Growing herbs with your tomatoes is a smart choice. Many herbs not only require minimal space to grow (both in terms of height and root coverage) but they also are easy to care for. They won’t take a ton of nutrients from your soil and they won’t compete with your tomatoes for water, sunlight, or airflow, either.
Some of the best herbs to grow with your tomatoes include:
- Lemon balm
- Dill (harvest early so its tall, bushy growth doesn’t interfere with your tomatoes)
Many of these, like basil, can help to repel disease and insects, too. Some gardeners report that basil improves the growth and flavor of your tomatoes, too.
Just about any groundcover plant can be grown with tomatoes. Many of these are also herbs, like marjoram and oregano, but you can grow any plant that grows low to the ground with tomatoes. They won’t take up much space or compete for nutrients.
Grow leaf lettuce and other leafy greens (with the exception of spinach, a heavy feeder) beneath your tomatoes. Not only will the lettuce act as a living mulch to keep the soil cooler, but it can reduce the spread of disease in the garden, too.
Plus, lettuce likes to be kept cool, so growing it in the shadow of your tomatoes is a good way to extend the amount of time before it goes to seed, too.
Many people don’t think of growing beans next to or underneath their tomato plants, but it’s actually a smart choice. Beans are not heavy nitrogen feeders, and instead, add nitrogen back to the soil. Tomatoes, on the other hand, consume heavy amounts of nitrogen. Growing these two plants together is a smart choice that will maximize the space you have a labile. Choose bush beans instead of pole beans for the best results.
Radishes love the shade, so growing radishes under tomatoes is a smart choice. Your radishes will stay cool, which can prevent them from bolting.
6. Root Vegetables
Most root vegetables grow well in the shadow of tomatoes, too. Some good options include parsnips, carrots, beets, and rutabagas. All of these crops grow best when they are exposed to soil that is high in phosphorus but not quite as high in nitrogen. When these root vegetables are provided with too much nitrogen, they produce bushy tops at the expense of their roots.

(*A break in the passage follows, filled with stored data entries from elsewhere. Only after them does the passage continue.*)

(** C10.  The reported maxMemoryMb is never negative.  One step of the
    loop leaves the maximum as it is or replaces it by a strictly greater
    peak, so a peak that is zero or negative changes nothing; and when
    every peak of the raw report is absent, zero or negative the reported
    maximum is exactly 0. *)
Theorem max_memory_nonneg :
  (forall raw : RawScaleneProfile,
      (0 <= Profile.max_memory_mb (parseScaleneProfile raw))%Q) /\
  (forall (st : Locals) (d : ScaleneLineData),
      maxMemoryMb (aggregate_line st d) = maxMemoryMb st \/
      (maxMemoryMb st < maxMemoryMb (aggregate_line st d))%Q /\
      LineData.n_peak_mb d = Some (maxMemoryMb (aggregate_line st d))) /\
  (forall (st : Locals) (d : ScaleneLineData) (x : Q),
      (0 <= maxMemoryMb st)%Q -> LineData.n_peak_mb d = Some x ->
      (x <= 0)%Q -> maxMemoryMb (aggregate_line st d) = maxMemoryMb st) /\
  (forall raw : RawScaleneProfile,
      (forall path file l x,
          In (path, file) (RawProfile.files raw) ->
          In l (RawFile.lines file) -> RawLine.n_peak_mb l = Some x ->
          (x <= 0)%Q) ->
      Profile.max_memory_mb (parseScaleneProfile raw) = 0%Q).
Proof.
  split; [|split; [|split]].
  - intros raw. rewrite max_memory_mb_running. apply running_max_ge_init.
  - intros st d. simpl. unfold raise_max.
    destruct (LineData.n_peak_mb d) as [x|]; [|auto].
    destruct (truthy x) eqn:Ht, (Qltb (maxMemoryMb st) x) eqn:Hlt; simpl;
      auto.
    right. apply Qltb_lt in Hlt. auto.
  - intros st d x Hst Hx Hle. simpl. rewrite Hx. unfold raise_max.
    assert (Hf : Qltb (maxMemoryMb st) x = false) by (apply Qltb_ge; lra).
    rewrite Hf, andb_false_r. reflexivity.
  - intros raw Hall. rewrite max_memory_mb_running.
    apply running_max_floor. intros d x Hd Hx.
    apply visited_line_inv in Hd as (path & file & l & Hfile & Hl & ->).
    eapply Hall; eassumption.
Qed.

(** C4.  growthRatePercent is (totalMemoryGrowthMb / maxMemoryMb) * 100
    when maxMemoryMb is positive and exactly 0 when maxMemoryMb is 0, which
    are the only two cases; when every peak of the raw report is absent or
    zero it is exactly 0. *)
Theorem growth_rate_floor (raw : RawScaleneProfile) :
  let report := parseScaleneProfile raw in
  let m := Profile.max_memory_mb report in
  ((0 < m)%Q ->
   Profile.growth_rate report
   = (Profile.total_memory_growth_mb report / m * 100)%Q) /\
  ((m == 0)%Q -> Profile.growth_rate report = 0%Q) /\
  ((0 < m)%Q \/ (m == 0)%Q) /\
  ((forall path file l x,
       In (path, file) (RawProfile.files raw) ->
       In l (RawFile.lines file) -> RawLine.n_peak_mb l = Some x ->
       (x == 0)%Q) ->
   Profile.growth_rate report = 0%Q).
Proof.
  intros report m.
  assert (Hzero : (m == 0)%Q -> Profile.growth_rate report = 0%Q).
  { intros Hm. subst m report. unfold parseScaleneProfile in *; simpl in *.
    assert (Hf : Qltb 0 (maxMemoryMb
                (fold_left aggregate_file (RawProfile.files raw) initial))
                 = false) by (apply Qltb_ge; lra).
    rewrite Hf. reflexivity. }
  assert (Hnonneg : (0 <= m)%Q).
  { subst m report. rewrite max_memory_mb_running.
    apply running_max_ge_init. }
  split; [|split; [exact Hzero|split]].
  - intros Hm. subst m report. unfold parseScaleneProfile in *; simpl in *.
    apply Qltb_lt in Hm. rewrite Hm. reflexivity.
  - destruct (Qlt_le_dec 0 m); [auto|right; lra].
  - intros Hall. apply Hzero. subst m report.
    rewrite max_memory_mb_running, running_max_floor; [reflexivity|].
    intros d x Hd Hx.
    apply visited_line_inv in Hd as (path & file & l & Hfile & Hl & ->).
    simpl in Hx. rewrite (Hall path file l x Hfile Hl Hx). lra.
Qed.

(** ** The parser on loosely typed input *)

Lemma add_lines_loose_typed (leaks : option (gmap string Q))
    (ls : list RawScaleneLine) (o : NumObj.t ScaleneLineData) :
  add_lines_loose leaks (map Some ls) o
  = Returned (fold_left (add_line leaks) ls o).
Proof.
  revert o. induction ls as [|l ls IH]; intros o; [reflexivity|].
  simpl. apply IH.
Qed.

Lemma map_functions_loose_typed (fs : list RawScaleneFunction) :
  map_functions_loose (map Some fs) = Returned (map parseScaleneFunction fs).
Proof.
  induction fs as [|f fs IH]; [reflexivity|].
  simpl. rewrite IH. reflexivity.
Qed.

Lemma omap_id_map {A B : Type} (f : A -> option B) (l : list A) :
  omap id (map f l) = omap f l.
Proof.
  induction l as [|x l IH]; [reflexivity|].
  simpl. destruct (f x); simpl; [f_equal|]; exact IH.
Qed.

Lemma parseScaleneFile_loose_typed (file : RawScaleneFile) :
  parseScaleneFile_loose (Some (doc_of_file file))
  = Returned (parseScaleneFile file).
Proof.
  unfold parseScaleneFile_loose, parseScaleneFile, doc_of_file; simpl.
  rewrite add_lines_loose_typed; simpl.
  rewrite map_functions_loose_typed; simpl.
  rewrite omap_id_map. reflexivity.
Qed.

Lemma aggregate_files_loose_typed (fs : list (string * RawScaleneFile))
    (st : Locals) :
  aggregate_files_loose
    (map (fun entry : string * RawScaleneFile =>
            (fst entry, Some (doc_of_file (snd entry)))) fs) st
  = Returned (fold_left aggregate_file fs st).
Proof.
  revert st. induction fs as [|[path file] fs IH]; intros st; [reflexivity|].
  cbn [map aggregate_files_loose fst snd]. unfold aggregate_file_loose.
  rewrite parseScaleneFile_loose_typed. apply IH.
Qed.

(** On a report that matches the schema the loosely typed parser returns,
    and returns what the typed one computes. *)
Lemma parseScaleneProfile_loose_typed (raw : RawScaleneProfile) :
  parseScaleneProfile_loose (doc_of_report raw)
  = Returned (loose_of_profile (parseScaleneProfile raw)).
Proof.
  unfold parseScaleneProfile_loose, doc_of_report; simpl.
  rewrite aggregate_files_loose_typed; simpl.
  unfold loose_of_profile, parseScaleneProfile; simpl. f_equal. f_equal.
  - destruct (RawProfile.args raw) as [[|a rest]|]; simpl;
      [| destruct a; simpl |];
      destruct (RawProfile.filename raw) as [[|c nm]|]; reflexivity.
  - destruct (RawProfile.args raw); reflexivity.
  - destruct (RawProfile.entrypoint_dir raw) as [[|c d]|]; reflexivity.
  - destruct (RawProfile.alloc_samples raw) as [x|]; [|reflexivity].
    unfold orV, or_else; simpl. destruct (truthy x); reflexivity.
  - destruct (RawProfile.free_samples raw) as [x|]; [|reflexivity].
    unfold orV, or_else; simpl. destruct (truthy x); reflexivity.
Qed.

Lemma add_lines_loose_returns (leaks : option (gmap string Q))
    (ls : list (option RawScaleneLine)) (o : NumObj.t ScaleneLineData) :
  (exists r, add_lines_loose leaks ls o = Returned r) <-> Forall is_Some ls.
Proof.
  revert o. induction ls as [|[l|] ls IH]; intros o; simpl.
  - split; [constructor | eauto].
  - rewrite IH. split.
    + intros H. constructor; [eexists; reflexivity | exact H].
    + intros H. inversion H; assumption.
  - split.
    + intros [r Hr]. discriminate Hr.
    + intros H. inversion H as [|? ? [? Hx] _]. discriminate Hx.
Qed.

Lemma map_functions_loose_returns (fs : list (option RawScaleneFunction)) :
  (exists r, map_functions_loose fs = Returned r) <-> Forall is_Some fs.
Proof.
  induction fs as [|[f|] fs IH]; simpl.
  - split; [constructor | eauto].
  - split.
    + intros [r Hr]. constructor; [eexists; reflexivity|]. apply IH.
      destruct (map_functions_loose fs); [eauto | discriminate Hr].
    + intros H. inversion H as [|? ? _ Hfs]; subst.
      apply IH in Hfs as [r ->]. simpl. eauto.
  - split.
    + intros [r Hr]. discriminate Hr.
    + intros H. inversion H as [|? ? [? Hx] _]. discriminate Hx.
Qed.

Lemma parseScaleneFile_loose_returns (file : option Doc.File) :
  (exists r, parseScaleneFile_loose file = Returned r) <->
  file_structured file.
Proof.
  unfold parseScaleneFile_loose, file_structured.
  destruct file as [f|]; [|split; [intros [? H]; discriminate H
                                  | intros (? & ? & ? & H & _); discriminate H]].
  destruct (Doc.lines f) as [ls|] eqn:Hls;
    [|split; [intros [? H]; discriminate H
             | intros (? & ? & ? & [= <-] & H & _); congruence]].
  destruct (Doc.functions f) as [fs|] eqn:Hfs.
  - split.
    + intros [r Hr]. exists f, ls, fs.
      split; [reflexivity|]. split; [exact Hls|]. split; [exact Hfs|].
      destruct (add_lines_loose (Doc.leaks f) ls NumObj.empty) as [o|] eqn:Ho;
        [|discriminate Hr].
      simpl in Hr.
      destruct (map_functions_loose fs) as [m|] eqn:Hm; [|discriminate Hr].
      split.
      * apply (add_lines_loose_returns (Doc.leaks f) ls NumObj.empty). eauto.
      * apply map_functions_loose_returns. eauto.
    + intros (f' & ls' & fs' & [= <-] & Hl & Hf & Hall1 & Hall2).
      rewrite Hls in Hl. rewrite Hfs in Hf.
      injection Hl as <-. injection Hf as <-.
      apply (add_lines_loose_returns (Doc.leaks f) ls NumObj.empty)
        in Hall1 as [o ->].
      apply map_functions_loose_returns in Hall2 as [m ->].
      simpl. eauto.
  - split.
    + intros [r Hr].
      destruct (add_lines_loose (Doc.leaks f) ls NumObj.empty);
        discriminate Hr.
    + intros (f' & ls' & fs' & [= <-] & _ & H & _). congruence.
Qed.

Lemma aggregate_files_loose_returns
    (entries : list (string * option Doc.File)) (st : Locals) :
  (exists r, aggregate_files_loose entries st = Returned r) <->
  Forall (fun entry => file_structured (snd entry)) entries.
Proof.
  revert st. induction entries as [|[path file] entries IH]; intros st; simpl.
  - split; [constructor | eauto].
  - split.
    + intros [r Hr].
      destruct (parseScaleneFile_loose file) as [nf|] eqn:Hnf;
        [|discriminate Hr].
      simpl in Hr. constructor.
      * simpl. apply parseScaleneFile_loose_returns. eauto.
      * eapply IH. eauto.
    + intros H. inversion H as [|? ? Hfile Hrest]; subst. simpl in Hfile.
      apply parseScaleneFile_loose_returns in Hfile as [nf ->]. simpl.
      apply IH. exact Hrest.
Qed.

As a result, you’ll be left with small, inedible tubers.
Growing these crops beneath your tomatoes is a great way to ensure that they don’t receive too much nitrogen – but your tomatoes will love the nitrogen instead!
Flowers not only increase pollination from beneficial insects but also reduce the likelihood of pests being drawn to your tomatoes, too. Marigolds can reduce the likelihood of soil-based nematodes as well as pests that target tomatoes like hornworms and
The viola is another good choice. Violas don’t need a lot of sun and can be planted right inside the bed. Lavender, technically an herb, is a great choice, too. It forms a low-to-the-ground cover and doesn’t need a lot of nutrients or sunlight in order to be productive
One flower that many people don’t think of growing with tomatoes is the rose. Although roses can compete with tomatoes for space if both plants aren’t pruned properly, tomatoes can actually help roses in that they can protect them from a disease named black spot.
Onions are great to grow beneath tomatoes because they don’t take up a lot of space and produce minimal foliage. They won’t restrict airflow and they also don’t absorb too many of the nutrients in the soil that your tomatoes need.
Like onions, garlic also takes up minimal space and won’t compete much for nutrients. It can control late blight and also helps to repel red spider mites. Another benefit of growing garlic near tomatoes? You’ll have everything you need growing together to make a homemade spaghetti sauce!
Amaranth is a grain crop that grows surprisingly well next to tomatoes. It can help repel insects and won’t compete for space or water.
Borage grows in a fashion similar to lettuce, so you can plant it beneath your tomato plants without having to worry about it competing for space or nutrients. It can supposedly protect your plants from tomato hornworms, too. You can harvest the leaves young and enjoy them in salads.
Asparagus is another crop you can grow under your tomatoes, but you’ll have to be a bit careful about how you do it. Asparagus is a perennial, which means it will come back year after year.
You will just need to be mindful of where your plants are growing when you plant your tomato seedlings in the spring – that way, you won’t disturb the developing shoots.
Harvest the asparagus shoots young so they don’t interfere with the foliage of your tomatoes. Then, you can reap the many benefits of both.
Asparagus helps clear the soil of nematodes, which tend to be drawn to tomatoes, while tomatoes will help asparagus in return by getting rid of asparagus beetles. It’s a win-win for everyone!